Home-grown strawberries are sweet and flavoursome and you can pick just as you need them. Strawberries picked in the warmest part of the day will be at their sweetest. They are very easy to grow and adapt well to growing in containers. They just need a sunny spot with soil which drains well.
New plants are best established in the early autumn or late spring. Plant 35cm apart with the crown of the plant just resting on the soil surface. Water well.
During the flowering and fruiting season strawberries benefit from a high potash feed which can be applied as a liquid (eg. Tomorite) or as a granular fertiliser in early spring (sulphate of potash).
As the plants start to flower spread fresh straw under them. This will keep the fruit off the soil and keep it clean.
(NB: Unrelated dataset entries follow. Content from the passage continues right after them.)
Lemma lookup_updateExpiration key expiration w :
  st_model (storage (exec (updateExpiration key expiration) w))
    !! expiry_key key =
  Some (st_stored St (add_to_timestamp (now w) expiration)).
Proof. by rewrite model_updateExpiration, lookup_insert_eq. Qed.

Lemma lookup_setItem_ttl key value expiration w :
  truthy expiration = true →
  st_model (storage (exec (setItem key value expiration) w))
    !! expiry_key key =
  Some (st_stored St (add_to_timestamp (now w) expiration)).
Proof.
  intros Ht. rewrite model_setItem, Ht. cbn. apply lookup_insert_eq.
Qed.

(** A write without a time to live leaves the expiry record alone. *)
Lemma lookup_setItem_no_ttl key value expiration w :
  truthy expiration = false →
  st_model (storage (exec (setItem key value expiration) w))
    !! expiry_key key =
  st_model (storage w) !! expiry_key key.
Proof.
  intros Ht. rewrite model_setItem, Ht. cbn.
  apply lookup_insert_ne. symmetry. apply expiry_key_ne.
Qed.

(** The value is written whatever the time to live. *)
Lemma lookup_setItem_value key value expiration w :
  st_model (storage (exec (setItem key value expiration) w)) !! key =
  Some (st_stored St value).
Proof.
  rewrite model_setItem. cbn. destruct (truthy expiration); cbn.
  - rewrite lookup_insert_ne by apply expiry_key_ne. apply lookup_insert_eq.
  - apply lookup_insert_eq.
Qed.

Lemma now_updateExpiration key expiration w :
  now (exec (updateExpiration key expiration) w) = now w.
Proof. unfold exec. by rewrite updateExpiration_run, on_storage_run. Qed.

Lemma now_setItem key value expiration w :
  now (exec (setItem key value expiration) w) = now w.
Proof.
  unfold exec. rewrite setItem_run. cbn.
  destruct (truthy expiration); [|done].
  by rewrite now_updateExpiration.
Qed.

Lemma now_removeItem key w : now (exec (removeItem key) w) = now w.
Proof. unfold exec. by rewrite removeItem_run. Qed.

(** The expiry after [setItem] with a number for time to live. *)
Lemma expiry_setItem_Num key value ttl w :
  ttl ≠ 0 →
  expiry key (exec (setItem key value (Num ttl)) w) =
  if decide (now w + ttl = 0) then None else Some (now w + ttl).
Proof.
  intros Httl. apply expiry_written_Num, lookup_setItem_ttl.
  by rewrite truthy_Num, bool_decide_eq_true_2.
Qed.

(** ** [removeItem] and [getItem] *)

Lemma lookup_removeItem_value key w :
  st_model (storage (exec (removeItem key) w)) !! key = None.
Proof.
  rewrite model_removeItem.
  rewrite lookup_delete_ne by apply expiry_key_ne. apply lookup_delete_eq.
Qed.

Lemma lookup_removeItem_record key w :
  st_model (storage (exec (removeItem key) w)) !! expiry_key key = None.
Proof. rewrite model_removeItem. apply lookup_delete_eq. Qed.

Lemma getItem_expired_run key w :
  expired key w = true → getItem key w = (JNull, exec (removeItem key) w).
Proof. intros He. by rewrite getItem_run, He. Qed.

Lemma getItem_live_run key w :
  expired key w = false → getItem key w = (st_getItem key (storage w), w).
Proof. intros He. by rewrite getItem_run, He. Qed.
End expiry.

(** * The life of an entry *)

Section lifecycle.
Context {St : Type} `{StorageLaws St}.
Implicit Types (w : World St) (key k : string).
Implicit Types (value expiration v : JSValue) (ttl e d ms : Z).

(** ** Writing *)

(** [setItem] with a numeric time to live records the instant
    [getTimestamp() + ttl] for the key. *)
Theorem setItem_sets_expiry key value ttl w :
  ttl ≠ 0 → now w + ttl ≠ 0 →
  expiry key (exec (setItem key value (Num ttl)) w) = Some (now w + ttl).
Proof.
  intros Httl Hsum. by rewrite expiry_setItem_Num, decide_False.
Qed.

(** [setItem] with no time to live (omitted, 0, [null], [NaN], the empty
    string, [false]) leaves the expiry of the key as it was. *)
Theorem setItem_keeps_expiry key value expiration w :
  truthy expiration = false →
  expiry key (exec (setItem key value expiration) w) = expiry key w.
Proof. intros Ht. by apply expiry_ext, lookup_setItem_no_ttl. Qed.

(** [updateExpiration] records [getTimestamp() + ttl] whether or not the
    key holds a value: on a key that holds none, an expiry record with no
    entry is left in the store. *)
Theorem updateExpiration_dangling key ttl w :
  st_model (storage w) !! key = None → now w + ttl ≠ 0 →
  let w' := exec (updateExpiration key (Num ttl)) w in
  st_model (storage w') !! key = None ∧ expiry key w' = Some (now w + ttl).
Proof.
  intros Hkey Hsum w'. split.
  - unfold w'. rewrite model_updateExpiration.
    by rewrite lookup_insert_ne by apply expiry_key_ne.
  - rewrite (expiry_written_Num key (now w) ttl), decide_False; [done..|].
    apply lookup_updateExpiration.
Qed.

(** ** Reading *)

(** [getTimeLeft] answers [null] or an integer, never [NaN]. *)
Theorem getTimeLeft_type key w : eval (getTimeLeft key) w ≠ Some NaN.
Proof.
  unfold eval. rewrite getTimeLeft_run. cbn. by destruct (expiry key w).
Qed.

(** A key with no expiry record never expires, whatever the time. *)
Theorem no_record_never_expires key ms w :
  st_model (storage w) !! expiry_key key = None →
  eval (getTimeLeft key) (advance ms w) = None ∧
  eval (isExpired key) (advance ms w) = false.
Proof.
  intros Hk. unfold eval, expired.
  rewrite getTimeLeft_run, isExpired_run. unfold expired.
  by rewrite expiry_advance, (expiry_absent _ _ Hk).
Qed.

(** C4. [ttl + d] seconds after an entry was set with time to live [ttl],
    [getTimeLeft] answers [-d] and [isExpired] answers whether [0 <= d]:
    an entry is expired from the very second its time is up. *)
Theorem time_left_after key value ttl d w :
  ttl ≠ 0 → now w + ttl ≠ 0 →
  let w' :=
    advance (1000 * (ttl + d)) (exec (setItem key value (Num ttl)) w) in
  eval (getTimeLeft key) w' = Some (Num (- d)) ∧
  eval (isExpired key) w' = bool_decide (0 ≤ d).
Proof.
  intros Httl Hsum w'. unfold eval.
  rewrite getTimeLeft_run, isExpired_run. unfold expired, w'.
  rewrite expiry_advance, expiry_setItem_Num, decide_False by done.
  rewrite now_advance_seconds, now_setItem. cbn. split.
  - do 2 f_equal. lia.
  - apply bool_decide_ext. lia.
Qed.

(** [peek] changes nothing, expired entry or not, and reports the stored
    value, the time left and the expired flag. *)
Theorem peek_pure key w :
  peek key w =
  (mkPeek (st_getItem key (storage w)) (eval (getTimeLeft key) w)
     (eval (isExpired key) w), w).
Proof.
  unfold eval. by rewrite peek_run, getTimeLeft_run, isExpired_run.
Qed.

(** [getItem] on an entry that is not expired returns what the store
    holds and changes nothing. *)
Theorem getItem_live key w :
  expired key w = false → getItem key w = (st_getItem key (storage w), w).
Proof. intros He. by rewrite getItem_run, He. Qed.

(** C5. [getItem] on an expired entry returns [null] and removes both the
    value and the expiry record: lazy eviction. *)
Theorem getItem_expired key w :
  expired key w = true →
  let w' := exec (getItem key) w in
  eval (getItem key) w = JNull ∧
  st_model (storage w') !! key = None ∧
  st_model (storage w') !! expiry_key key = None ∧
  eval (getItem key) w' = st_absent St.
Proof.
  intros He w'. unfold w', eval, exec.
  rewrite (getItem_expired_run _ _ He). cbn.
  pose proof (lookup_removeItem_record key w) as Hrec.
  pose proof (lookup_removeItem_value key w) as Hval.
  split_and!; [done..|].
  rewrite getItem_live_run; [by apply st_getItem_None|].
  unfold expired. by rewrite (expiry_absent _ _ Hrec).
Qed.

(** An entry set with a positive time to live is read back at once: what
    [getItem] returns is what the store gives for the value written. *)
Theorem getItem_setItem key value ttl w :
  0 < ttl →
  eval (getItem key) (exec (setItem key value (Num ttl)) w) =
  st_stored St value.
Proof.
  intros Httl. set (w' := exec (setItem key value (Num ttl)) w).
  assert (expired key w' = false) as He.
  { unfold expired, w'. rewrite expiry_setItem_Num by lia.
    case_decide; [done|]. rewrite now_setItem.
    apply bool_decide_eq_false. lia. }
  unfold eval. rewrite (getItem_live_run _ _ He). cbn. unfold w'.
  by rewrite st_getItem_model, lookup_setItem_value.
Qed.

(** C32. A value written without a time to live over an entry whose time is
    up inherits the old expiry record: the next [getItem] answers [null]
    and deletes the value just written. *)
Theorem setItem_over_expired key value expiration w :
  truthy expiration = false → expired key w = true →
  let w' := exec (setItem key value expiration) w in
  eval (getItem key) w' = JNull ∧
  st_model (storage (exec (getItem key) w')) !! key = None.
Proof.
  intros Ht He w'.
  assert (expired key w' = true) as He'.
  { rewrite <- He. apply expired_ext.
    - by apply lookup_setItem_no_ttl.
    - apply now_setItem. }
  unfold eval, exec. rewrite (getItem_expired_run _ _ He'). cbn.
  split; [done|apply lookup_removeItem_value].
Qed.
You will need to put netting over fruiting strawberries to stop the birds (particularly blackbirds) from getting them first.
Any problems with strawberries occur when a strawberry patch becomes overcrowded, the soil becomes depleted, and degenerative diseases build up in the plants. Following fruiting you must remove any runners the plants produce, ideally before they take root. Keeping on top of weeding is also important; strawberries can be grown through weed suppressant textiles. We recommend a breathable fabric such as Mypex rather than black plastic.
In an ideal situation you would relocate your strawberry patch every three years to avoid soil depletion and a build-up of diseases. This is not always possible but we strongly recommend re- planting with fresh plants every three years. You can pot up runners from your own stock but it is better to buy fresh new plants, that are virus free, to reduce disease build-up.
If you have space it is nice to grow two varieties which crop at different times. We grow Polka and Cambridge Favourite.